Fading Mementos

Black Issues in Higher Education, Feb 17, 2000 by Eric St. John

"The people who tend to pick up their yearbooks are seniors," Suggs says.

At schools that also charge for the yearbook in addition to the student activities-fee contribution, there is even less interest.

At Alabama State, Dean says, the yearbook is not paid for with student-activities fees. The university prints 500 copies of The Hornet for its 5,000-student population. The 1998 edition of the yearbook was priced at $30.

Overlooked Benefits

Dean, who worked for the Herff Jones Yearbook Company before coming to Alabama State, believes yearbooks offer something that technology can't.

"The printed copy will last forever. You can lose a CD. You can lose a disc. But it's hard to lose a yearbook," Dean says. "People aren't going to read that kind of information on a computer. They'll look at the pictures, but they won't sit down at the computer and read all that information. But in book form, they will."

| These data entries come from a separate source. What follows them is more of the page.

(* ===== verification/NetVirt.v ===== *)
(** * The network virtualization tests: io/net/virt-net/network_virtualization.py

    The class [NetworkVirtualization]: virtual network adapters (vNICs) of a partition, with
    backing devices on virtual I/O servers (VIOS), which the tests add, remove, disable and fail
    over through the management console, the client and the servers.  netifaces, avocado's
    [wait], [dmesg], [genio], [linux], [NetworkInterface], [RemoteHost] and package manager, and
    pexpect are the class [VnLib]. *)

From S2P Require Import Prelude PyStr PyFloat PyVal Avocado Logic.
Open Scope Z_scope.

(** ** Data *)

(** What setUp reads from the parameters and does not change. *)
Record vn_params := VnParams {
  np_vios_name : list string;
  np_backing_adapter : list string;
  np_bandwidth : pyval;
  np_auto_failover : string;
  np_vios_ip : pyval;
  np_vios_user : pyval;
  np_vios_pwd : pyval;
  np_count : Z;
  np_num_of_dlpar : Z;
  np_device_ip : list string;
  np_mac_id : list string;
  np_netmask : list string;
  np_peer_ip : list string;
  np_peer_user : pyval;
  np_peer_password : pyval;
  np_host_public_ip : pyval;
  np_host_user : pyval;
  np_host_password : pyval;
  np_is_mlx_driver : pyval;
  np_tx_channel : pyval;
  np_rx_channel : pyval;
  np_skip_vnic_add : bool;
}.

(** The lists that run in parallel, an entry per backing device; the tests reorder them. *)
Record vn_devices := VnDevices {
  nd_vios_id : list string;
  nd_sriov_port : list string;
  nd_backing_adapter_id : list string;
  nd_vnic_priority : list pyval;
}.

(** The attributes of [self]; [None] is an attribute that is not set. *)
Record vn_self := VnSelf {
  vn_hmc_ip : option string;
  vn_lpar : option string;
  vn_session_hmc : option string;     (* the hosts of the sessions *)
  vn_session : option string;
  vn_session_peer : option string;
  vn_server : option pyval;
  vn_slot_num : option (list string);
  vn_original_logport : option string;
  vn_lpar_id : option string;
  vn_the_params : option vn_params;
  vn_devs : option vn_devices;
}.

Definition new_vn : vn_self := VnSelf None None None None None None None None None None None.

Definition with_hmc_ip (v : string) (x : vn_self) : vn_self :=
  VnSelf (Some v) (vn_lpar x) (vn_session_hmc x) (vn_session x) (vn_session_peer x) (vn_server x) (vn_slot_num x)
    (vn_original_logport x) (vn_lpar_id x) (vn_the_params x) (vn_devs x).
Definition with_lpar (v : string) (x : vn_self) : vn_self :=
  VnSelf (vn_hmc_ip x) (Some v) (vn_session_hmc x) (vn_session x) (vn_session_peer x) (vn_server x) (vn_slot_num x)
    (vn_original_logport x) (vn_lpar_id x) (vn_the_params x) (vn_devs x).
Definition with_session_hmc (v : string) (x : vn_self) : vn_self :=
  VnSelf (vn_hmc_ip x) (vn_lpar x) (Some v) (vn_session x) (vn_session_peer x) (vn_server x) (vn_slot_num x)
    (vn_original_logport x) (vn_lpar_id x) (vn_the_params x) (vn_devs x).
Definition with_session (v : string) (x : vn_self) : vn_self :=
  VnSelf (vn_hmc_ip x) (vn_lpar x) (vn_session_hmc x) (Some v) (vn_session_peer x) (vn_server x) (vn_slot_num x)
    (vn_original_logport x) (vn_lpar_id x) (vn_the_params x) (vn_devs x).
Definition with_session_peer (v : string) (x : vn_self) : vn_self :=
  VnSelf (vn_hmc_ip x) (vn_lpar x) (vn_session_hmc x) (vn_session x) (Some v) (vn_server x) (vn_slot_num x)
    (vn_original_logport x) (vn_lpar_id x) (vn_the_params x) (vn_devs x).
Definition with_server (v : pyval) (x : vn_self) : vn_self :=
  VnSelf (vn_hmc_ip x) (vn_lpar x) (vn_session_hmc x) (vn_session x) (vn_session_peer x) (Some v) (vn_slot_num x)
    (vn_original_logport x) (vn_lpar_id x) (vn_the_params x) (vn_devs x).
Definition with_slot_num (v : list string) (x : vn_self) : vn_self :=
  VnSelf (vn_hmc_ip x) (vn_lpar x) (vn_session_hmc x) (vn_session x) (vn_session_peer x) (vn_server x) (Some v)
    (vn_original_logport x) (vn_lpar_id x) (vn_the_params x) (vn_devs x).
Definition with_original_logport (v : string) (x : vn_self) : vn_self :=
  VnSelf (vn_hmc_ip x) (vn_lpar x) (vn_session_hmc x) (vn_session x) (vn_session_peer x) (vn_server x) (vn_slot_num x)
    (Some v) (vn_lpar_id x) (vn_the_params x) (vn_devs x).
Definition with_lpar_id (v : string) (x : vn_self) : vn_self :=
  VnSelf (vn_hmc_ip x) (vn_lpar x) (vn_session_hmc x) (vn_session x) (vn_session_peer x) (vn_server x) (vn_slot_num x)
    (vn_original_logport x) (Some v) (vn_the_params x) (vn_devs x).
Definition with_params (v : vn_params) (x : vn_self) : vn_self :=
  VnSelf (vn_hmc_ip x) (vn_lpar x) (vn_session_hmc x) (vn_session x) (vn_session_peer x) (vn_server x) (vn_slot_num x)
    (vn_original_logport x) (vn_lpar_id x) (Some v) (vn_devs x).
Definition with_devs (v : vn_devices) (x : vn_self) : vn_self :=
  VnSelf (vn_hmc_ip x) (vn_lpar x) (vn_session_hmc x) (vn_session x) (vn_session_peer x) (vn_server x) (vn_slot_num x)
    (vn_original_logport x) (vn_lpar_id x) (vn_the_params x) (Some v).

And they serve an additional purpose.

"A well-done yearbook [should] have a fantastic student perspective of an institution that can be used by admission officers, athletic coaches and others to promote and sell that institution to incoming freshmen, business partners and the surrounding community," Sullivan says.

"The most immediate benefit the university receives from [a yearbook] is as a public relation tool," Dean adds. "When our recruiters show it, people look at our yearbook and say, `Wow! I didn't know you had all those things at Alabama State.' It provides more information than a brochure."

Additionally, some administrators believe that having students produce a yearbook helps improve their performance in other areas-both on and off campus.

"We're planning on doing a summer workshop where we can bring high school students from all over the state of Alabama," Dean says. "We [want to] do this journalism kind of camp where we teach them yearbook and newspaper production. Then, we can identify who would be interested in doing this kind of thing when they get here.

"Students will get a chance to understand the publication process while they are still in school. They'll learn printing terms like halftones and scanners, so they will become familiar with some bit of technology," he adds. "These type of activities enhance discipline with students. You have to proofread and make sure the copy is correct. It instills pride and gives you the confidence to want to do other things. So, they are wonderful activities for students."

Going the Way of the Dinosaur

Despite the enthusiasm of people like Dean, yearbooks are in decline. At Albany State University, "the students generally vote in the spring [as to] whether they want a yearbook the following year," Stephanie Harris, assistant vice president for student affairs at Albany State, says.

According to Harris, the practice began three or four years ago because "the students were not supporting it and we ended up spending thousands of dollars on books that ended up in the student activities office."

Sullivan says a couple of factors other than money are contributing to the free fall. He notes that the turnover rate on yearbook staffs can sometimes have a devastating effect on a yearbook's continued viability. Combined with the "coverage conundrum" -- his term for the dilemma posed trying to represent every aspect of campus life -- that can prove to be fatal for some yearbooks.